I recently make a request against the Google Cloud Service API endpoint and wget a lot of files into one single folder. Owing to the fact that all sub-directories separator 0/
are being replaced by %2F
with the addition of ?alt=media
, all the downloaded files are contaminated with these strings. e.g.
hg38%2Fv0%2FHomo_sapiens_assembly38.dict?alt=media
hg19%2Fv0%2FHomo_sapiens_assembly19.fasta.alt?alt=media
I tried to test the following in bash and it returned the result i wanted:
echo "$hg19%2Fv0%2FHomo_sapiens_assembly19.fasta.alt?alt=media" | sed -e "s/^$hg19%2Fv0%2F//" -e "s/\?.*//g"

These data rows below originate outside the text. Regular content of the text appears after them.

(** Appends from several threads: a number is taken before the lock, so
    entries can be stored out of order. Every stored entry then still carries its
    hash and its link, but [verify_chain] reports [Intact] exactly when the
    numbers happen to be stored in order; two threads suffice for it to report
    corruption in a ledger nobody tampered with. *)
Theorem racing_appends now m t (p : AuditPayload E R) :
  require now m t WRITE = Ok tt ->
  (forall l ps, race l ps -> hash_linked genesis_hash (entries l))
  /\ (forall l ps first es, race l ps -> entries l = first :: es ->
       verify_chain l 1 (next_seq l - 1) = Intact <-> consecutive (seq first) (entries l))
  /\ exists l, race l [] /\ length (entries l) = 2%nat /\ verify_chain l 1 2 = Corrupt 1.
Proof.
  intros Hr. split; [by intros l ps (Hl & _)%race_inv|]. split.
  { intros l ps first es Hrace He. rewrite (verify_race l ps first es), verify_loop_Intact, chained_split by done.
    apply race_inv in Hrace as (Hl & _). naive_solver. }
  pose proof (race_start None) as H0'.
  apply (race_take now m t _ _ System Grant None p 0) in H0' as H1'; [|done|done].
  apply (race_take now m t _ _ System Grant None p 0) in H1' as H2'; [|done|done].
  cbn in H2'. eapply (race_commit _ []) in H2' as H3'; [|done]. cbn in H3'.
  eapply (race_commit _ []) in H3' as H4'; [|done]. cbn in H4'.
  eexists. split; [exact H4'|]. split; [done|].
  unfold verify_chain, verify_entries. cbn [entries List.filter app]. unfold in_range. simpl.
  rewrite !bool_decide_false by (by intros []). done.
Qed.
End ledger.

i.e. Homo_sapiens_assembly19.fasta.alt. Unfortunately when I scaled it up using,
for file in *; do
mv "$file" '$(echo "$file" | sed -e "s/^$hg19%2Fv0%2F//" -e "s/\?.*//g")' ;
done
all the files turned into 1 file named "$file". I couldnt figure out why.

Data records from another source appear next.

(* ===== verification/F32Facts.v ===== *)
(** When single-precision arithmetic stays finite.

    Rounding never turns a non-negative mantissa into a NaN, and a result whose
    magnitude is well below the largest number does not overflow. Magnitudes are
    bounded by the number of digits of the mantissa plus the exponent. Sums, products
    and quotients of numbers that are not negative are such numbers. *)
From S2P Require Import Prelude F32.
From Stdlib Require Import ZArith Floats.SpecFloat.
Open Scope Z_scope.

Lemma Zdigits2_log2 m : 0 < m -> Zdigits2 m = Z.log2 m + 1.
Proof.
  destruct m as [|p|]; [lia| |lia]. intros _. change (Zdigits2 (Z.pos p)) with (Z.pos (digits2_pos p)).
  induction p as [p IH|p IH|]; [| |done]; cbn [digits2_pos]; rewrite Pos2Z.inj_succ, IH.
  - rewrite (Pos2Z.inj_xI p), Z.log2_succ_double; lia.
  - rewrite (Pos2Z.inj_xO p), Z.log2_double; lia.
Qed.

(** ** Shifting right *)

Lemma shr_1_m mrs : 0 <= shr_m mrs -> shr_m (shr_1 mrs) = shr_m mrs / 2.
Proof.
  destruct mrs as [m r s]. simpl. rewrite <- Z.div2_div. destruct m as [|[]|]; simpl; lia.
Qed.

Lemma pow2_double p : 2 ^ Z.pos p * 2 ^ Z.pos p = 2 ^ Z.pos p~0.
Proof. rewrite (Pos2Z.inj_xO p), <- Z.pow_add_r by lia. f_equal. lia. Qed.

Lemma shr_iter_m p mrs : 0 <= shr_m mrs -> shr_m (iter_pos shr_1 p mrs) = shr_m mrs / 2 ^ Z.pos p.
Proof.
  revert mrs. induction p as [p IH|p IH|]; intros mrs Hm; simpl iter_pos.
  - assert (H1 : 0 <= shr_m (shr_1 mrs)) by (rewrite shr_1_m by done; apply Z.div_pos; lia).
    rewrite IH; [|rewrite IH by done; apply Z.div_pos; lia]. rewrite IH, shr_1_m by done.
    rewrite !Z.div_div by lia. f_equal. rewrite pow2_double.
    rewrite (Pos2Z.inj_xI p), (Pos2Z.inj_xO p), Z.pow_add_r by lia. lia.
  - rewrite IH; [|rewrite IH by done; apply Z.div_pos; lia]. rewrite IH by done.
    by rewrite Z.div_div, pow2_double by lia.
  - by rewrite shr_1_m.
Qed.

Lemma shr_record_of_loc_m m l : shr_m (shr_record_of_loc m l) = m.
Proof. by destruct l as [|[]]. Qed.

(** One alignment: the mantissa loses as many digits as the exponent gains. *)
Lemma shr_fexp_spec m e l :
  0 <= m ->
  exists n, 0 <= n /\ shr_m (shr_fexp 24 128 m e l).1 = m / 2 ^ n
            /\ (shr_fexp 24 128 m e l).2 = e + n /\ e + n = Z.max e (fexp 24 128 (Zdigits2 m + e)).
Proof.
  intros Hm. unfold shr_fexp, shr. destruct (fexp 24 128 (Zdigits2 m + e) - e) as [|p|p] eqn:Hn; simpl.
  - exists 0. rewrite Z.div_1_r, shr_record_of_loc_m. lia.
  - exists (Z.pos p). rewrite shr_iter_m, shr_record_of_loc_m by (by rewrite shr_record_of_loc_m). lia.
  - exists 0. rewrite Z.div_1_r, shr_record_of_loc_m. lia.
Qed.

Lemma round_nearest_even_range m l : 0 <= m -> m <= round_nearest_even m l <= m + 1.
Proof. destruct l as [|[]]; simpl; try lia. destruct (Z.even m); lia. Qed.

(** ** Rounding *)

Lemma round_aux_not_nan s m e l : 0 <= m -> is_nan (binary_round_aux 24 128 s m e l) = false.
Proof.
  intros Hm. unfold binary_round_aux.
  destruct (shr_fexp_spec m e l Hm) as (n & Hn & H1 & _). destruct (shr_fexp 24 128 m e l) as [mrs e'].
  simpl in H1. set (mr := round_nearest_even _ _).
  assert (Hmr : 0 <= mr).
  { assert (0 <= shr_m mrs) by (rewrite H1; apply Z.div_pos; lia).
    pose proof (round_nearest_even_range (shr_m mrs) (loc_of_shr_record mrs)). lia. }
  destruct (shr_fexp_spec mr e' loc_Exact Hmr) as (n' & Hn' & H2 & _).
  destruct (shr_fexp 24 128 mr e' loc_Exact) as [mrs' e'']. simpl in H2.
  assert (0 <= shr_m mrs') by (rewrite H2; apply Z.div_pos; lia).
  destruct (shr_m mrs'); [done| |lia]. by destruct (_ <=? _).
Qed.

Lemma Zdigits2_div m n : 0 < m / 2 ^ n -> 0 <= n -> 0 <= m -> Zdigits2 (m / 2 ^ n) = Zdigits2 m - n.
Proof.
  intros Hpos Hn Hm. assert (0 < m) by (destruct (Z.eq_dec m 0) as [->|]; [rewrite Z.div_0_l in Hpos|]; lia).
  rewrite !Zdigits2_log2 by done. rewrite <- Z.shiftr_div_pow2, Z.log2_shiftr by done.
  rewrite <- Z.shiftr_div_pow2 in Hpos by done.
  assert (n <= Z.log2 m).
  { destruct (Z.le_gt_cases n (Z.log2 m)); [done|]. rewrite Z.shiftr_eq_0 in Hpos; lia. }
  lia.
Qed.

Lemma Zdigits2_succ m : 0 <= m -> Zdigits2 (m + 1) <= Zdigits2 m + 1.
Proof.
  intros Hm. destruct (Z.eq_dec m 0) as [->|Hne]; [done|]. rewrite !Zdigits2_log2 by lia.
  pose proof (Z.log2_succ_le m) as Hl. rewrite <- Z.add_1_r in Hl. lia.
Qed.

Lemma Zdigits2_mono a b : 0 <= a <= b -> Zdigits2 a <= Zdigits2 b.
Proof.
  intros [Ha Hab]. destruct (Z.eq_dec a 0) as [->|Hne]; [by destruct b|].
  rewrite !Zdigits2_log2 by lia. pose proof (Z.log2_le_mono a b Hab). lia.
Qed.

(** A number of magnitude at most [k] and exponent between [lo] and [k]. *)
Definition within_magnitude (lo k : Z) (x : f32) : Prop :=
  match x with
  | S754_zero _ => True
  | S754_finite _ m e => lo <= e <= k /\ Zdigits2 (Z.pos m) + e <= k
  | _ => False
  end.

(** Rounding gains at most a digit, and a magnitude of a hundred binary digits is
    far from overflow. *)
Lemma round_aux_magnitude k s m e l :
  0 <= m -> Zdigits2 m + e <= k -> e <= k -> 0 <= k <= 100 ->
  within_magnitude e (k + 1) (binary_round_aux 24 128 s m e l).
Proof.
  intros Hm Hmag He Hk. unfold binary_round_aux.
  destruct (shr_fexp_spec m e l Hm) as (n & Hn & H1 & H2 & H3). destruct (shr_fexp 24 128 m e l) as [mrs e'].
  simpl in H1, H2. unfold fexp, emin in H3. set (m1 := shr_m mrs) in *.
  assert (Hm1 : 0 <= m1) by (rewrite H1; apply Z.div_pos; lia).
  set (mr := round_nearest_even m1 _).
  pose proof (round_nearest_even_range m1 (loc_of_shr_record mrs) Hm1) as Hr. fold mr in Hr.
  assert (Hd : Zdigits2 mr + e' <= k + 1).
  { pose proof (Zdigits2_mono mr (m1 + 1)) as Hmono. pose proof (Zdigits2_succ m1 Hm1) as Hsucc.
    destruct (Z.eq_dec m1 0) as [Hz|Hnz]; [rewrite Hz in Hr, Hmono; change (Zdigits2 (0 + 1)) with 1 in Hmono; lia|].
    rewrite H1 in Hsucc, Hmono. rewrite Zdigits2_div in Hsucc by lia. lia. }
  destruct (shr_fexp_spec mr e' loc_Exact) as (n' & Hn' & H4 & H5 & H6); [lia|].
  destruct (shr_fexp 24 128 mr e' loc_Exact) as [mrs' e'']. simpl in H4, H5. unfold fexp, emin in H6.
  assert (0 <= shr_m mrs') by (rewrite H4; apply Z.div_pos; lia).
  destruct (shr_m mrs') as [|p|]; [done| |lia].
  assert (Hle : (e'' <=? 128 - 24) = true) by (apply Z.leb_le; lia). rewrite Hle. simpl is_finite.
  assert (Hp : Zdigits2 (Z.pos p) = Zdigits2 mr - n') by (rewrite H4; apply Zdigits2_div; lia).
  split; lia.
Qed.

Lemma within_magnitude_finite lo k x : within_magnitude lo k x -> is_finite x = true.
Proof. by destruct x. Qed.

(** ** Operations *)

Lemma is_finite_not_nan x : is_finite x = true -> is_nan x = false.
Proof. by destruct x. Qed.

Lemma f32_mul_not_nan a b : is_finite a = true -> is_finite b = true -> is_nan (f32_mul a b) = false.
Proof.
  destruct a as [| | |sa ma ea], b as [| | |sb mb eb]; try done. intros _ _. by apply round_aux_not_nan.
Qed.

(** A quotient of bounded magnitude. *)
Lemma div_finite sa ma ea sb mb eb :
  Zdigits2 (Z.pos ma) + ea - eb <= 100 -> ea - eb <= 100 ->
  is_finite (f32_div (S754_finite sa ma ea) (S754_finite sb mb eb)) = true.
Proof.
  intros Hmag He. unfold f32_div, SFdiv. unfold SFdiv_core_binary.
  set (e' := Z.min _ _). set (sh := ea - eb - e'). assert (Hsh : 0 <= sh) by lia.
  set (m' := match sh with Z0 => Z.pos ma | Z.pos _ => _ | Z.neg _ => 0 end).
  assert (Hm' : m' = Z.pos ma * 2 ^ sh).
  { unfold m'. destruct sh as [|p|p] eqn:Hp; [lia| |lia]. by rewrite Z.shiftl_mul_pow2. }
  destruct (Z.div_eucl m' (Z.pos mb)) as [q r] eqn:Hq.
  assert (Hqe : q = m' / Z.pos mb) by (unfold Z.div; by rewrite Hq).
  assert (Hq0 : 0 <= q <= m').
  { rewrite Hqe. split; [apply Z.div_pos; lia|apply Z.div_le_upper_bound; nia]. }
  eapply within_magnitude_finite, (round_aux_magnitude 100); [lia| |lia|done].
  assert (Hd : Zdigits2 q <= Zdigits2 (Z.pos ma) + sh).
  { etrans; [apply Zdigits2_mono; exact Hq0|]. rewrite Hm', !Zdigits2_log2 by lia.
    rewrite Z.log2_mul_pow2 by lia. lia. }
  lia.
Qed.

(** An alignment of a normal number leaves digits. *)
Lemma shr_fexp_pos m e l :
  0 < m -> -149 <= e -> 0 < shr_m (shr_fexp 24 128 m e l).1 /\ e <= (shr_fexp 24 128 m e l).2.
Proof.
  intros Hm He. destruct (shr_fexp_spec m e l) as (n & Hn & -> & -> & Hmax); [lia|]. split; [|lia].
  unfold fexp, emin in Hmax. rewrite Zdigits2_log2 in Hmax by done. apply Z.div_str_pos. split; [lia|].
  assert (Hle : n <= Z.log2 m) by (pose proof (Z.log2_nonneg m); lia).
  etrans; [by apply Z.pow_le_mono_r|]. by apply Z.log2_spec.
Qed.

Lemma round_aux_nonzero s m e l s' : 0 < m -> -149 <= e -> binary_round_aux 24 128 s m e l <> S754_zero s'.
Proof.
  intros Hm He. unfold binary_round_aux. destruct (shr_fexp_pos m e l Hm He) as [H1 H2].
  destruct (shr_fexp 24 128 m e l) as [mrs e']. simpl in H1, H2.
  pose proof (round_nearest_even_range (shr_m mrs) (loc_of_shr_record mrs)) as Hr. set (mr := round_nearest_even _ _) in *.
  destruct (shr_fexp_pos mr e' loc_Exact) as [H3 _]; [lia..|].
  destruct (shr_fexp 24 128 mr e' loc_Exact) as [mrs' e'']. simpl in H3.
  destruct (shr_m mrs'); [lia| |lia]. by destruct (_ <=? _).
Qed.

Lemma within_magnitude_weaken lo k lo' k' x :
  within_magnitude lo k x -> lo' <= lo -> k <= k' -> within_magnitude lo' k' x.
Proof. destruct x as [| | |s m e]; try done. simpl. lia. Qed.

Lemma iter_xO p d : Z.pos (Pos.iter xO p d) = Z.pos p * 2 ^ Z.pos d.
Proof.
  induction d as [|d IH] using Pos.peano_ind; [simpl; lia|].
  rewrite Pos.iter_succ, Pos2Z.inj_xO, IH, Pos2Z.inj_succ, Z.pow_succ_r by lia. lia.
Qed.

(** [x as f32] for a [u32]. *)
Lemma f32_of_u32 n : (n <= U32_MAX)%N -> within_magnitude (-23) 33 (f32_of_N n).
Proof.
  intros Hn. unfold f32_of_N, binary_normalize. destruct n as [|p]; [done|]. simpl Z.of_N.
  unfold binary_round, shl_align.
  assert (Hd : 1 <= Zdigits2 (Z.pos p) <= 32).
  { split; [rewrite Zdigits2_log2 by lia; pose proof (Z.log2_nonneg (Z.pos p)); lia|].
    etrans; [apply (Zdigits2_mono _ (Z.of_N U32_MAX)); lia|done]. }
  change (Z.pos (digits2_pos p)) with (Zdigits2 (Z.pos p)).
  set (f := fexp 24 128 _). assert (Hf : -23 <= f <= 8) by (unfold f, fexp, emin; lia).
  destruct (f - 0) as [|d|d] eqn:Hfd.
  - eapply within_magnitude_weaken; [apply (round_aux_magnitude 32 _ _ 0)|..]; lia.
  - eapply within_magnitude_weaken; [apply (round_aux_magnitude 32 _ _ 0)|..]; lia.
  - eapply within_magnitude_weaken; [apply (round_aux_magnitude 32 _ _ f)|..]; try lia.
    rewrite Zdigits2_log2 in * by lia. rewrite iter_xO, Z.log2_mul_pow2 by lia. lia.
Qed.

Lemma f32_of_pos_nonzero p s : f32_of_N (N.pos p) <> S754_zero s.
Proof.
  change (f32_of_N (N.pos p)) with (binary_round 24 128 false p 0). unfold binary_round, shl_align.
  set (f := fexp 24 128 _). assert (Hf : -149 <= f) by (unfold f, fexp, emin; lia).
  destruct (f - 0); by apply round_aux_nonzero.
Qed.

(** A quotient of two [u32]s, the second not zero. *)
Lemma u32_ratio_finite a b :
  (a <= U32_MAX)%N -> (0 < b <= U32_MAX)%N -> is_finite (f32_div (f32_of_N a) (f32_of_N b)) = true.
Proof.
  intros Ha Hb. pose proof (f32_of_u32 a Ha) as Ma. pose proof (f32_of_u32 b ltac:(lia)) as Mb.
  assert (Hz : forall s, f32_of_N b <> S754_zero s) by (destruct b; [lia|apply f32_of_pos_nonzero]).
  destruct (f32_of_N a) as [| | |sa ma ea]; try done; destruct (f32_of_N b) as [sb| | |sb mb eb]; try done;
    [by edestruct Hz..|].
  simpl in Ma, Mb. apply div_finite; simpl in *; lia.
Qed.

(** The reciprocal of a weight kept above a hundredth. *)
Lemma weight_inverse_finite w : is_finite (f32_div f32_one (f32_max w (f32_lit 1 100))) = true.
Proof.
  unfold f32_max. destruct (is_nan w) eqn:Hn; [by vm_compute|].
  destruct (f32_ltb w (f32_lit 1 100)) eqn:Hlt; [by vm_compute|].
  apply not_true_iff_false in Hlt. rewrite f32_ltb_key in Hlt by (done || by vm_compute).
  change (f32_key (f32_lit 1 100)) with (3, -30, 10737418) in Hlt. unfold key_lt in Hlt.
  destruct w as [s|[]| |[] m e]; simpl in Hlt; try done; try lia.
  change f32_one with (S754_finite false 8388608 (-23)). apply div_finite; simpl; lia.
Qed.

Lemma f32_max_finite a b : is_finite a = true -> is_finite b = true -> is_finite (f32_max a b) = true.
Proof. intros Ha Hb. unfold f32_max. by destruct (is_nan a), (f32_ltb a b). Qed.

Lemma fold_max_finite l a :
  is_finite a = true -> Forall (fun x => is_finite x = true) l -> is_finite (fold_left f32_max l a) = true.
Proof.
  intros Ha Hl. revert a Ha. induction Hl as [|x l Hx Hl IH]; intros a Ha; [done|]. simpl. by apply IH, f32_max_finite.
Qed.

(** ** Numbers that are not negative *)

(** Not negative, and a number. *)
Definition nonneg (x : f32) : Prop :=
  match x with S754_zero _ | S754_infinity false | S754_finite false _ _ => True | _ => False end.

Lemma nonneg_not_nan x : nonneg x -> is_nan x = false.
Proof. by destruct x as [|[]| |[]]. Qed.

Lemma round_aux_nonneg m e l : (0 <= m)%Z -> nonneg (binary_round_aux 24 128 false m e l).
Proof.
  intros Hm. pose proof (round_aux_not_nan false m e l Hm) as Hn. revert Hn. unfold binary_round_aux.
  destruct (shr_fexp 24 128 m e l) as [mrs e']. destruct (shr_fexp 24 128 _ e' loc_Exact) as [mrs' e''].
  destruct (shr_m mrs'); [done| |done]. by destruct (_ <=? _)%Z.
Qed.

Lemma round_nonneg p e : nonneg (binary_round 24 128 false p e).
Proof. unfold binary_round. destruct (shl_align p e _) as [mz ez]. by apply round_aux_nonneg. Qed.

Lemma f32_of_N_nonneg n : nonneg (f32_of_N n).
Proof. destruct n as [|p]; [done|]. apply round_nonneg. Qed.

Lemma f32_add_nonneg a b : nonneg a -> nonneg b -> nonneg (f32_add a b).
Proof.
  destruct a as [sa|[]| |[] ma ea], b as [sb|[]| |[] mb eb]; try done; intros _ _.
  - by destruct sa, sb.
  - unfold f32_add, SFadd. set (z := cond_Zopp _ _). set (z' := cond_Zopp _ _).
    assert (Hz : (0 < z + z')%Z) by (unfold z, z'; simpl; lia). destruct (z + z')%Z as [|p|p]; [lia|apply round_nonneg|lia].
Qed.

Lemma div_core_nonneg ma ea mb eb : (0 <= (SFdiv_core_binary 24 128 (Z.pos ma) ea (Z.pos mb) eb).1.1)%Z.
Proof.
  unfold SFdiv_core_binary. set (e' := Z.min _ _). set (m' := match (ea - eb - e')%Z with Z0 => _ | _ => _ end).
  assert (Hm : (0 <= m')%Z) by (unfold m'; destruct (ea - eb - e')%Z; [lia| |lia]; apply Z.shiftl_nonneg; lia).
  destruct (Z.div_eucl m' (Z.pos mb)) as [q r] eqn:Hq. simpl.
  assert (q = m' / Z.pos mb)%Z as -> by (unfold Z.div; by rewrite Hq). apply Z.div_pos; lia.
Qed.

(** A quotient by a positive finite number. *)
Lemma f32_div_nonneg a mb eb : nonneg a -> nonneg (f32_div a (S754_finite false mb eb)).
Proof.
  destruct a as [sa|[]| |[] ma ea]; try done. intros _. unfold f32_div, SFdiv.
  pose proof (div_core_nonneg ma ea mb eb) as Hq. destruct (SFdiv_core_binary _ _ _ _ _ _) as [[mz ez] lz].
  by apply round_aux_nonneg.
Qed.

Lemma f32_mul_nonneg a b : is_finite a = true -> is_finite b = true -> nonneg a -> nonneg b -> nonneg (f32_mul a b).
Proof. destruct a as [sa|[]| |[] ma ea], b as [sb|[]| |[] mb eb]; try done. intros _ _ _ _. by apply round_aux_nonneg. Qed.

Lemma f32_mul_pos a m e : nonneg a -> nonneg (f32_mul (S754_finite false m e) a) /\ nonneg (f32_mul a (S754_finite false m e)).
Proof. destruct a as [sa|[]| |[] ma ea]; try done; intros _; (split; [|]); try done; by apply round_aux_nonneg. Qed.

Please can anyone provide a solution to my problem? And if some of the files contain different repeats of "%2F", how can I elegantly only keep the string after the last "%2F" and string the "?alt=media" from the end in the same line?
Thank you in advance.
Use .*
to match everything up to the last %2F
.
Put the command substitution inside double quotes, not single quotes. See Difference between single and double quotes in Bash
Don't put $
before hg
at the beginning.
It's not a requirement, but sed
commands are usually put in single quotes, unless you're using variables in the substitution.
for file in *; do
mv "$file" "$(echo "$file" | sed -e 's/^hg.*%2F//' -e 's/\?.*//g')" ;
done